> _Exercise details_:
State the number of lines in the entries below where the string "constructor" occurs, and omit everything else.

> _Input records_:
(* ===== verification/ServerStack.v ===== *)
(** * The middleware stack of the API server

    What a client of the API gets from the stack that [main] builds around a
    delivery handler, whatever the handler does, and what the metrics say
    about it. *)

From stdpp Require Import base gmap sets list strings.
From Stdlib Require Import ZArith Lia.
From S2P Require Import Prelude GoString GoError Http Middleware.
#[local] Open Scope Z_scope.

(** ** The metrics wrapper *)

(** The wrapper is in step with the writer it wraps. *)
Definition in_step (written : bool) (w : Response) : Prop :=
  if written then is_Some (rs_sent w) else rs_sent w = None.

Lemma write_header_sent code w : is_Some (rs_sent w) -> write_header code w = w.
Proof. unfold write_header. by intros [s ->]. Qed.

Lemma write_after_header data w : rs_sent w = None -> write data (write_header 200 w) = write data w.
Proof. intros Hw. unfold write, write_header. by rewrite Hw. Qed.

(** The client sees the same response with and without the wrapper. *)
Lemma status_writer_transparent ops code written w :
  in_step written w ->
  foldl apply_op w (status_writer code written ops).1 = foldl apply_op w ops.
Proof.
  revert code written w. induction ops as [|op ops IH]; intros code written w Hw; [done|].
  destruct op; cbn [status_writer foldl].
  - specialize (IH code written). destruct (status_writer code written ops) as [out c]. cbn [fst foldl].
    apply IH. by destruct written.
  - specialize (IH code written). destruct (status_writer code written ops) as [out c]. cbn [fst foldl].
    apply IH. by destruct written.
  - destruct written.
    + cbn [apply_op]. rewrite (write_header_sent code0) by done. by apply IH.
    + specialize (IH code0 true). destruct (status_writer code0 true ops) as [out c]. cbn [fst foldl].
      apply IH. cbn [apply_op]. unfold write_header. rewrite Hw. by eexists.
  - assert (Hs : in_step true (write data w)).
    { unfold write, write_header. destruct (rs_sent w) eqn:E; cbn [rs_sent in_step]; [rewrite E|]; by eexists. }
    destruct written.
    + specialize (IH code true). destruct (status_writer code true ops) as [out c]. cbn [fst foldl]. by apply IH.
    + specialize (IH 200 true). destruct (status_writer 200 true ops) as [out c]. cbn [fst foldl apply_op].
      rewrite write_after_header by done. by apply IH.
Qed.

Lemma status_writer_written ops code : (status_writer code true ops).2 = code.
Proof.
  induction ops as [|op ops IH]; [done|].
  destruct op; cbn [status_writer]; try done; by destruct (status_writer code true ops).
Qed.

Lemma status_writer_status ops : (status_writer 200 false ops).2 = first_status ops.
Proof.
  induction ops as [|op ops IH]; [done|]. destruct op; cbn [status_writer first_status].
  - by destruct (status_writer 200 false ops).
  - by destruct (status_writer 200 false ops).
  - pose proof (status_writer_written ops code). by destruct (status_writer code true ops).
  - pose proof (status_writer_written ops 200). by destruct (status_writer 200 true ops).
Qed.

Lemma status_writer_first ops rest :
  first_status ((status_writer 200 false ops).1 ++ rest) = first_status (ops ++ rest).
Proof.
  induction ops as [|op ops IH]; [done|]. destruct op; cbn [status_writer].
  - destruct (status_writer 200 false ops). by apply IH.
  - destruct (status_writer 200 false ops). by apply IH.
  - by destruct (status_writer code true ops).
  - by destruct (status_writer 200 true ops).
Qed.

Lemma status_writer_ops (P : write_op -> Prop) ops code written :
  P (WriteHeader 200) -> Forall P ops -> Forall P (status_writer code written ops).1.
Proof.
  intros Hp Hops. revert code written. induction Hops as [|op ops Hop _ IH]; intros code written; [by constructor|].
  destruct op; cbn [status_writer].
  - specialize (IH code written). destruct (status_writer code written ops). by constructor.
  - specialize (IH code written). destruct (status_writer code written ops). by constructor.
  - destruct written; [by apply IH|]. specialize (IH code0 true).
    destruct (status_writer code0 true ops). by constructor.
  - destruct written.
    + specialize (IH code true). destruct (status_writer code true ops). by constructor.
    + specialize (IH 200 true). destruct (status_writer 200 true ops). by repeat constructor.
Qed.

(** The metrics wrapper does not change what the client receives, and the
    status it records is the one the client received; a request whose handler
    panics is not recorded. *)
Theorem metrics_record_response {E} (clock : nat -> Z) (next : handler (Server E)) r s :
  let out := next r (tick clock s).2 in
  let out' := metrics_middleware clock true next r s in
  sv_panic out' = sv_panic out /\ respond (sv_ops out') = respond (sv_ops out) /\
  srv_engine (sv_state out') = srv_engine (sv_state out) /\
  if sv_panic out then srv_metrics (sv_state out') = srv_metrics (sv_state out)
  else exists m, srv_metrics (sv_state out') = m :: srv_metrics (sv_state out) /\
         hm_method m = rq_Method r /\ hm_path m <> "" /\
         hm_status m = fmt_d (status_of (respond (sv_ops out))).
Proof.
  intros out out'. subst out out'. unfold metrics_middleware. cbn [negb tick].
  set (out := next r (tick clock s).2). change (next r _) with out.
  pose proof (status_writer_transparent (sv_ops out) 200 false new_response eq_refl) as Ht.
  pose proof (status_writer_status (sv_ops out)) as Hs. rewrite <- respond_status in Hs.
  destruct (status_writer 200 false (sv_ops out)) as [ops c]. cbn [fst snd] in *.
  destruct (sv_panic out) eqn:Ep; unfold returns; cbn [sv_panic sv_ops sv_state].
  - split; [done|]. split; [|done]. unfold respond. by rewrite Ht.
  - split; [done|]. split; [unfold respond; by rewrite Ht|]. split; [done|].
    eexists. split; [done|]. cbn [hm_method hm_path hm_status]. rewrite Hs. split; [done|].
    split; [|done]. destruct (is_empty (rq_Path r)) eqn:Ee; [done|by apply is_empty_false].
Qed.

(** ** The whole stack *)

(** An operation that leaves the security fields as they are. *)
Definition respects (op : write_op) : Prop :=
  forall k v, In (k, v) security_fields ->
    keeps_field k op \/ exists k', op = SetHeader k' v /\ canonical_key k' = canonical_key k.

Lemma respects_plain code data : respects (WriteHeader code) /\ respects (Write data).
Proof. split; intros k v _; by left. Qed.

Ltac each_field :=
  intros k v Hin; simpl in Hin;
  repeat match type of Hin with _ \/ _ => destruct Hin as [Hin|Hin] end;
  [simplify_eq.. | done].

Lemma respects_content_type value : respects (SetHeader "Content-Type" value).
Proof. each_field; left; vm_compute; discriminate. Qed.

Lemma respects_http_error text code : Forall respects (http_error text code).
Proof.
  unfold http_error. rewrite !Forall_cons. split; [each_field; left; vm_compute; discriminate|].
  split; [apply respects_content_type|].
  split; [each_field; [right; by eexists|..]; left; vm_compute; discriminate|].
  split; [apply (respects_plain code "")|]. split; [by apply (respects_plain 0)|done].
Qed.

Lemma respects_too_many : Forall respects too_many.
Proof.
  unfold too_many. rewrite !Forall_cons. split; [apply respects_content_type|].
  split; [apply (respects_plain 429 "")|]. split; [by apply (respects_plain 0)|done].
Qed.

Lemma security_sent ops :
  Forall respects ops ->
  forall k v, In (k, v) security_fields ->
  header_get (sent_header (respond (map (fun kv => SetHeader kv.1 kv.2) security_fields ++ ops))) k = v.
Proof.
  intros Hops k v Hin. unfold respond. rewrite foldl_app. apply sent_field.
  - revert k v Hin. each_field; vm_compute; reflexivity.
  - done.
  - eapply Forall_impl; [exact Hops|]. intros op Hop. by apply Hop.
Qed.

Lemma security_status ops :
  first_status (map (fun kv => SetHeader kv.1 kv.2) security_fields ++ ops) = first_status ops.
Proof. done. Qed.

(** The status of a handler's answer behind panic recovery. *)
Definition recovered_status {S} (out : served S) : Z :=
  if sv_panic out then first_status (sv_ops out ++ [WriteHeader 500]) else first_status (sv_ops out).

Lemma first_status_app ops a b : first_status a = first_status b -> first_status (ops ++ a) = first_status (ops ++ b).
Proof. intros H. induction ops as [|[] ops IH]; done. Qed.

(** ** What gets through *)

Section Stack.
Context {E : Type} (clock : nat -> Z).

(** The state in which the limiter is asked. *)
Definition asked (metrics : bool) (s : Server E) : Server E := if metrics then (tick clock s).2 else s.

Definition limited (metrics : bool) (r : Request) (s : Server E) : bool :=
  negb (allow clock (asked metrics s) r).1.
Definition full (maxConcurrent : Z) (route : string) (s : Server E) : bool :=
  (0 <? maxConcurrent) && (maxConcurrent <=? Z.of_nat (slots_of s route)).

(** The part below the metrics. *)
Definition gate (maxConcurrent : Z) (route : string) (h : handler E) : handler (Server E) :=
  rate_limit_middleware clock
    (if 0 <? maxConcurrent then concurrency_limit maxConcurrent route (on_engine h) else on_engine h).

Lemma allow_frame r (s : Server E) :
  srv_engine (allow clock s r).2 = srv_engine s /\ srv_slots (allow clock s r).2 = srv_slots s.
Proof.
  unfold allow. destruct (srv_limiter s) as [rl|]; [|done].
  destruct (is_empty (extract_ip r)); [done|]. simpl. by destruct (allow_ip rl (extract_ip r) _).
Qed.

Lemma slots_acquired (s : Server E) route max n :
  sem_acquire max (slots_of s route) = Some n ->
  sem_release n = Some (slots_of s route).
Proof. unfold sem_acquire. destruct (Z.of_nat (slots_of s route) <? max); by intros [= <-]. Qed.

> _Solution to this problem_:
6